= Given records =
********************
(* ===== verification/GbTheorems.v ===== *)
(** * Theorems of the GB28181 endpoints

    The registration handshake of a device with the platform through the parser,
    what a registered device has proved, and the session descriptions both ends
    exchange. *)

From S2P Require Import Prelude GoStrings Params Uri Headers HeadersMap Message Parser Net Transport Ids Transaction Proc Dialog Hash Digest Sdp Utf8 XmlToken Xml XmlRead XmlRoundTrip Ua UaTheorems Platform Device.

(** ** Session descriptions *)

(** C35: the description one end builds, whatever the ports, the direction and the
    time range, is parsed by the other end to the same session: names, address,
    ports, SSRC, direction and times. *)
Theorem sdp_round_trip (s : StreamSDP) : wf_sdp s → ParseSDP (Build s) = Ok (SDP_of s).
Proof. apply ParseSDP_Build. Qed.

Definition ex_sdp : StreamSDP :=
  mkStreamSDP "34020000002000000001" "192.168.1.9" 100000001 true 6000 0 "PlayBack" "20240101T000000" "20240101T010000".

Lemma sdp_round_trip_witness : wf_sdp ex_sdp = true ∧ ParseSDP (Build ex_sdp) = Ok (SDP_of ex_sdp).
Proof. split; [by vm_compute|]. apply (sdp_round_trip ex_sdp). by vm_compute. Defined.

(** ** Authentication values with blanks between the parameters *)

Lemma splitAuthParams_space cur s :
  cur ≠ [] →
  splitAuthParams_go false false cur (" " ++ s) = TrimSpace cur :: splitAuthParams_go false false [] s.
Proof. intros H. simpl. by rewrite bool_decide_false. Qed.

Lemma splitAuthParams_spaced e l :
  wf_auth_entry e → Forall (λ e, Is_true (wf_auth_entry e)) l →
  splitAuthParams_go false false [] (auth_part e ++ concat (map (λ e, " " ++ auth_part e) l)) =
  map auth_part (e :: l).
Proof.
  revert e. induction l as [|e' l IH]; intros e He Hl; destruct (auth_part_trimmed e He) as [Hne Ht];
    rewrite (neutral_auth_part e He); cbn [map concat app].
  - simpl. by rewrite Ht.
  - apply List.Forall_cons_iff in Hl as [He' Hl]. rewrite <-app_assoc, splitAuthParams_space, Ht by done.
    f_equal. by apply IH.
Qed.

Lemma ParseAuth_spaced scheme l :
  scheme ≠ [] → all bare_byte scheme → l ≠ [] → Forall (λ e, Is_true (wf_auth_entry e)) l →
  ParseAuth (scheme ++ concat (map (λ e, " " ++ auth_part e) l)) =
  foldl (λ a e, set_auth_param a e.1.1 e.1.2) (new_Auth scheme (Some NewParams)) l.
Proof.
  intros Hne Hs Hl Hall. unfold ParseAuth. rewrite TrimSpace_trimmed.
  2: { rewrite <-(map_map auth_part (λ y, " " ++ y)), <-Join_cons. apply trimmed_Join.
       apply List.Forall_cons_iff. split.
       - split; [done|]. apply trimmed_nospace. eapply all_impl; [exact Hs|]; class.
       - apply Forall_map. eapply Forall_impl; [exact Hall|].
         intros x Hx. destruct (auth_part_trimmed x Hx) as [? E]. split; [done|]. rewrite <-E. apply TrimSpace_is_trimmed. }
  destruct l as [|e l]; [done|]. apply List.Forall_cons_iff in Hall as [He Hall]. cbn [map concat].
  change ((" " ++ ?x) ++ ?y) with (" "%char :: x ++ y).
  rewrite IndexAny_app by (done || (eapply all_impl; [exact Hs|]; class)).
  rewrite take_len_app, Nat.add_1_r, drop_S_len_app. unfold splitAuthParams.
  rewrite splitAuthParams_spaced by done.
  assert (∀ a l, Forall (λ e, Is_true (wf_auth_entry e)) l →
    parse_auth_params a (map auth_part l) = foldl (λ a e, set_auth_param a e.1.1 e.1.2) a l) as Hp.
  { clear. intros a l H. revert a. induction H as [|e l He Hl IH]; intros a; [done|]. cbn [map foldl].
    by rewrite parse_auth_part. }
  apply Hp. by constructor.
Qed.

(** ** The registration handshake *)

Definition word_byte (c : ascii) : bool := is_alnum c || mem c ".-@".
Definition word_text (s : str) : bool := (s != []) && all word_byte s.
Definition plain (s : str) : bool := (s != []) && all is_alnum s.
Definition host_name (s : str) : bool := (s != []) && all (λ c, is_alnum c || mem c ".-") s.

(** The identifiers of the two ends are plain, and the platform has the device's
    password. *)
Definition config_ok (c : DeviceConfig) (cfg : PlatformConfig) : bool :=
  plain (dc_DeviceID c) && plain (dc_ServerID c) && host_name (dc_ServerHost c) && plain (p_Realm cfg)
  && ((p_Password cfg ≫= λ f, f (dc_DeviceID c)) == Some (dc_Password c)).

Lemma le_bytes_bytes n x : forallb is_byte (le_bytes n x).
Proof.
  revert x. induction n as [|n IH]; intros x; [done|]. cbn [le_bytes forallb]. apply andb_True. split; [|apply IH].
  apply Is_true_true, N.ltb_lt. by apply N.mod_lt.
Qed.

Lemma md5_bytes b : forallb is_byte (md5 b) ∧ md5 b ≠ [].
Proof.
  unfold md5. destruct (fold_left _ _ _) as [[[x1 x2] x3] x4]. cbn [flat_map]. split; [|done].
  rewrite !forallb_app, !andb_True. split_and!; try apply le_bytes_bytes. done.
Qed.

Lemma md5_hex_plain s : plain (md5_hex s).
Proof.
  unfold md5_hex, plain. destruct (md5_bytes (bytes_of s)) as [Hb Hn].
  apply andb_True. split; [|by apply EncodeToString_alnum]. by destruct (md5 _).
Qed.

(** The parameters of the device's credentials. *)
Definition credentials (id realm nonce uri resp : str) : Auth :=
  mkAuth "Digest" id realm nonce uri resp [] [] [] [] [] (Some []).

(** The Authorization a device writes, as the platform reads it. *)
Lemma credentials_received id realm nonce uri resp :
  plain id → plain realm → word_text nonce → uri ≠ [] → all bare_byte uri → all quoted_byte uri → plain resp →
  let value := "Digest" ++ auth_q "username" id ++ auth_q "realm" realm ++ auth_q "nonce" nonce ++
               auth_q "uri" uri ++ auth_q "response" resp in
  ParseAuth (Header_Value (newTypedHeader "Authorization" value)) = credentials id realm nonce uri resp.
Proof.
  intros Hid Hr Hn Hu Hub Huq Hp value. unfold plain, word_text in *. bool_hyps.
  assert (value = "Digest" ++ concat (map (λ e, " " ++ auth_part e)
    [(lit "username", id, true); (lit "realm", realm, true); (lit "nonce", nonce, true); (lit "uri", uri, true);
     (lit "response", resp, true)])) as ->.
  { unfold value. cbn [map concat]. by rewrite app_nil_r. }
  rewrite auth_typed by by apply (bool_decide_unpack _); vm_compute.
  rewrite ParseAuth_spaced; [|done|done|done|].
  2: { apply Forall_forallb. cbn [forallb]. unfold wf_auth_entry. rewrite !andb_True. split_and!; try done; solve_class. }
  cbn [foldl fst snd Header_Value]. unfold set_auth_param, new_Auth.
  change (ParseAuth (Auth_Value (credentials id realm nonce uri resp)) = credentials id realm nonce uri resp).
  apply ParseAuth_Value. unfold wf_auth, credentials, auth_entries.
  cbn [Auth_Scheme Username Realm Nonce URI Response_ Cnonce Nc Qop Algorithm Opaque_ Other].
  rewrite !andb_True. split_and!; try done.
  - unfold nonempty_entries. cbn [List.filter fst snd]. by rewrite (bool_decide_false (id = [])).
  - cbn [forallb]. unfold wf_auth_entry. rewrite !andb_True. split_and!; try done; solve_class.
Qed.

(** The nonce of a challenge, as the device reads it. *)
Lemma challenge_received realm nonce :
  plain realm → word_text nonce →
  Nonce (ParseAuth (Header_Value (newTypedHeader "WWW-Authenticate" (challenge_value realm nonce)))) = nonce.
Proof.
  unfold plain, word_text. intros Hr Hn. bool_hyps.
  assert (∀ s, all word_byte s → Quote s = [DQUOTE] ++ s ++ [DQUOTE]) as Hq.
  { clear. intros s Hs. unfold Quote. do 2 f_equal. induction s as [|c s IH]; [done|]. split_all. cbn [flat_map].
    rewrite IH by done. assert (quote_byte c = [c]) as ->; [|done].
    match goal with H : Is_true (word_byte c) |- _ => revert H end. all_bytes c; by vm_compute. }
  assert (challenge_value realm nonce = "Digest" ++ concat (map (λ e, " " ++ auth_part e)
    [(lit "realm", realm, true); (lit "nonce", nonce, true)])) as ->.
  { unfold challenge_value. rewrite !Hq by solve_class. cbn [map concat]. rewrite app_nil_r.
    unfold auth_part. cbn [lit String.list_ascii_of_string app]. by rewrite <-!app_assoc. }
  rewrite auth_typed by by apply (bool_decide_unpack _); vm_compute.
  rewrite ParseAuth_spaced; [|done|done|done|].
  2: { apply Forall_forallb. cbn [forallb]. unfold wf_auth_entry. rewrite !andb_True. split_and!; try done; solve_class. }
  cbn [foldl fst snd Header_Value]. unfold set_auth_param, new_Auth.
  pose (a := mkAuth "Digest" [] realm nonce [] [] [] [] [] [] [] (Some [])).
  change (Nonce (ParseAuth (Auth_Value a)) = nonce).
  assert (ParseAuth (Auth_Value a) = a) as E; [|by rewrite E].
  apply ParseAuth_Value. unfold wf_auth, auth_entries.
  cbn [a Auth_Scheme Username Realm Nonce URI Response_ Cnonce Nc Qop Algorithm Opaque_ Other].
  rewrite !andb_True. split_and!; try done.
  - unfold nonempty_entries. cbn [List.filter fst snd]. by rewrite (bool_decide_false (realm = [])).
  - cbn [forallb]. unfold wf_auth_entry. rewrite !andb_True. split_and!; try done; solve_class.
Qed.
********************
= Problem details =
Exactly as they appear, copy the lines of the listing above from the first through the one that contains "- simpl. by rewrite Ht.", and nothing more.

= Answer =
(* ===== verification/GbTheorems.v ===== *)
(** * Theorems of the GB28181 endpoints

    The registration handshake of a device with the platform through the parser,
    what a registered device has proved, and the session descriptions both ends
    exchange. *)

From S2P Require Import Prelude GoStrings Params Uri Headers HeadersMap Message Parser Net Transport Ids Transaction Proc Dialog Hash Digest Sdp Utf8 XmlToken Xml XmlRead XmlRoundTrip Ua UaTheorems Platform Device.

(** ** Session descriptions *)

(** C35: the description one end builds, whatever the ports, the direction and the
    time range, is parsed by the other end to the same session: names, address,
    ports, SSRC, direction and times. *)
Theorem sdp_round_trip (s : StreamSDP) : wf_sdp s → ParseSDP (Build s) = Ok (SDP_of s).
Proof. apply ParseSDP_Build. Qed.

Definition ex_sdp : StreamSDP :=
  mkStreamSDP "34020000002000000001" "192.168.1.9" 100000001 true 6000 0 "PlayBack" "20240101T000000" "20240101T010000".

Lemma sdp_round_trip_witness : wf_sdp ex_sdp = true ∧ ParseSDP (Build ex_sdp) = Ok (SDP_of ex_sdp).
Proof. split; [by vm_compute|]. apply (sdp_round_trip ex_sdp). by vm_compute. Defined.

(** ** Authentication values with blanks between the parameters *)

Lemma splitAuthParams_space cur s :
  cur ≠ [] →
  splitAuthParams_go false false cur (" " ++ s) = TrimSpace cur :: splitAuthParams_go false false [] s.
Proof. intros H. simpl. by rewrite bool_decide_false. Qed.

Lemma splitAuthParams_spaced e l :
  wf_auth_entry e → Forall (λ e, Is_true (wf_auth_entry e)) l →
  splitAuthParams_go false false [] (auth_part e ++ concat (map (λ e, " " ++ auth_part e) l)) =
  map auth_part (e :: l).
Proof.
  revert e. induction l as [|e' l IH]; intros e He Hl; destruct (auth_part_trimmed e He) as [Hne Ht];
    rewrite (neutral_auth_part e He); cbn [map concat app].
  - simpl. by rewrite Ht.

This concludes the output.